The ne10 FIR used for Convolve is in the same speed ballpark as some finely hand-crafted assembly. In fact I believe most of the Ne10 is written in assembly. We didn't test the speed of the FFT stuff, but it would be interesting to do it against e.g.: fftw3. However, I expect Ne10 to win or to break even.

resynth I have no idea! Bela wasn't accepting function call ne10_fir_decimate_float_neon (can't remember the specific error message). #define ENABLE_NE10_FIR_FLOAT_NEON was at head of Convolver.h so I copied it over and put DECIMATE in the middle. It worked so I asked no more questions.

I'll look into a neater solution for that.

resynth Funnily enough I was actually going to ask you if you know a function for generating the coeffs in setup so they can be bespoke for the given args passed in?

I wouldn't know...maybe something in libresample? Ultimately if it's just plain old window-based filter design ... it's probably:
a) not too hard to do in C++
b) not worth the time of doing it in C++

It could be a good enough solution to provide a few presets and then point users to the site.

Or if you want to do it by hand in C++ ... I should have some slides that explain the process from a course I was teaching. Those were explaining the theory and perhaps using MATLAB to implement it, but the port shouldn't be hard.

resynth

That's very impressive performance from the Convolver and Fft libraries.

giuliomoro Or if you want to do it by hand in C++ ...

Thanks but I'll keep it simple regarding coeffs I think, already going down enough of a rabbit hole (relative to apparently being a musician)

giuliomoro

Wise choice

resynth

I've tried the decimator out on a couple of applications and it's working well.

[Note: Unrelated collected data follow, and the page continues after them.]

(** C5: adding a container and deleting it with its address restores the
    state: the table of containers, and every container route. *)
Theorem add_del_restores (checks : bool) (s : ApiState (BpfManager M R)) (cid iface : string)
    (a : Ipv4Addr) :
  valid_utf8 cid = true -> valid_utf8 iface = true ->
  containers s !! cid = None -> poisoned (bpf s) = false ->
  is_Some (container_route (maps (inner (bpf s)))) ->
  route_of (inner (bpf s)) (ipv4_to_u32 a) = None ->
  (bpf_update_container_route (inner (bpf s)) (ipv4_to_u32 a) 1).2 = Ok tt ->
  let body action := as_bytes (obj_to_string (cmd_fields action cid (show_ipv4 a) iface)) in
  let s1 := (handle_container_cmd (V:=V) checks s (body "add")).1 in
  let s2 := (handle_container_cmd (V:=V) checks s1 (body "del")).1 in
  containers s1 !! cid = Some (mkContainerInfo cid (show_ipv4 a) iface) /\
  route_of (inner (bpf s1)) (ipv4_to_u32 a) = Some 1 /\
  containers s2 = containers s /\
  forall k, route_of (inner (bpf s2)) k = route_of (inner (bpf s)) k.
Proof.
  intros Hc Hf Hnew Hp Hm Hr Hu body s1 s2.
  unfold s2, s1, body. rewrite handle_add by (try apply show_ipv4_utf8; done). cbn [fst].
  rewrite handle_del by (try apply show_ipv4_utf8; done). cbn [fst containers bpf].
  pose proof (with_route_add (bpf s) a Hp Hm Hu) as (Hp1 & Hm1 & Hr1 & Ho1).
  set (m1 := with_route (bpf s) _ _) in *.
  split_and!.
  - apply lookup_insert_eq.
  - done.
  - by apply delete_insert_id.
  - intros k. pose proof (remove_route_present (inner m1) (ipv4_to_u32 a) ltac:(by eexists)) as Hrem.
    unfold with_route. rewrite parse_show_ipv4, Hp1.
    cbn [inner remove_container_route BpfManager_RouteStore].
    destruct (bpf_remove_container_route (inner m1) (ipv4_to_u32 a)) as [b' r] eqn:E.
    cbn [fst snd] in *. subst r. pose proof (remove_route_lookup _ _ _ Hm1 E) as [Hn Ho].
    destruct (decide (k = ipv4_to_u32 a)) as [->|Hk]; [congruence|]. by rewrite Ho, Ho1 by done.
Qed.

(** After a restart the pinned map still holds the route of an added
    container, but recovery finds nothing: the table stays empty. *)
Theorem restart_forgets_containers (checks : bool) (s : ApiState (BpfManager M R))
    (cid iface : string) (a : Ipv4Addr) :
  valid_utf8 cid = true -> valid_utf8 iface = true -> poisoned (bpf s) = false ->
  is_Some (container_route (maps (inner (bpf s)))) ->
  (bpf_update_container_route (inner (bpf s)) (ipv4_to_u32 a) 1).2 = Ok tt ->
  let s1 := (handle_container_cmd (V:=V) checks s
               (as_bytes (obj_to_string (cmd_fields "add" cid (show_ipv4 a) iface)))).1 in
  let restarted := mkApiState cm_new (bpf s1) in
  route_of (inner (bpf s1)) (ipv4_to_u32 a) = Some 1 /\
  is_Some (containers s1 !! cid) /\ recover_from_bpf restarted = (restarted, Ok tt).
Proof.
  intros Hc Hf Hp Hm Hu s1 restarted.
  unfold restarted, s1. rewrite handle_add by (try apply show_ipv4_utf8; done). cbn [fst containers bpf].
  pose proof (with_route_add (bpf s) a Hp Hm Hu) as (Hp1 & Hm1 & Hr1 & _).
  split_and!; [done|eexists; apply lookup_insert_eq|].
  unfold recover_from_bpf. cbn [bpf]. by rewrite Hp1.
Qed.
End RouteCommands.

Lemma add_del_restores_witness :
  let s := mkApiState cm_new (mkMutex false (demo_manager ∅)) in
  let body action := as_bytes (obj_to_string (cmd_fields action "c1" "10.244.0.9" "veth-c1")) in
  let s1 := (handle_container_cmd (V:=list (string * string)) false s (body "add")).1 in
  containers (handle_container_cmd (V:=list (string * string)) false s1 (body "del")).1 = cm_new.
Proof.
  apply (add_del_restores (V:=list (string * string)) false
    (mkApiState cm_new (mkMutex false (demo_manager ∅))) "c1" "veth-c1" (ipv4_new 10 244 0 9));
    try reflexivity. by eexists.
Defined.

Lemma restart_forgets_containers_witness :
  let s := mkApiState cm_new (mkMutex false (demo_manager ∅)) in
  let s1 := (handle_container_cmd (V:=list (string * string)) false s
    (as_bytes (obj_to_string (cmd_fields "add" "c1" "10.244.0.9" "veth-c1")))).1 in
  recover_from_bpf (mkApiState cm_new (bpf s1)) = (mkApiState cm_new (bpf s1), Ok tt).
Proof.
  apply (restart_forgets_containers (V:=list (string * string)) false
    (mkApiState cm_new (mkMutex false (demo_manager ∅))) "c1" "veth-c1" (ipv4_new 10 244 0 9));
    try reflexivity. by eexists.
Defined.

Did a couple rough performance test relative to biquads.
Approximated biquad slope with FIR coefficients and ran the function ~900 times at 128 blocksize and ~80% cpu.
I only managed around 300 biquads or so.
As that's not how it'll actually be used I tried a 256 tap decimator filter vs 12 biquads (back of envelope calculation gave a slope in a similar ballpark). At blocksize 4 this was ~35% for Neon Fir decimator and ~45% for biquad.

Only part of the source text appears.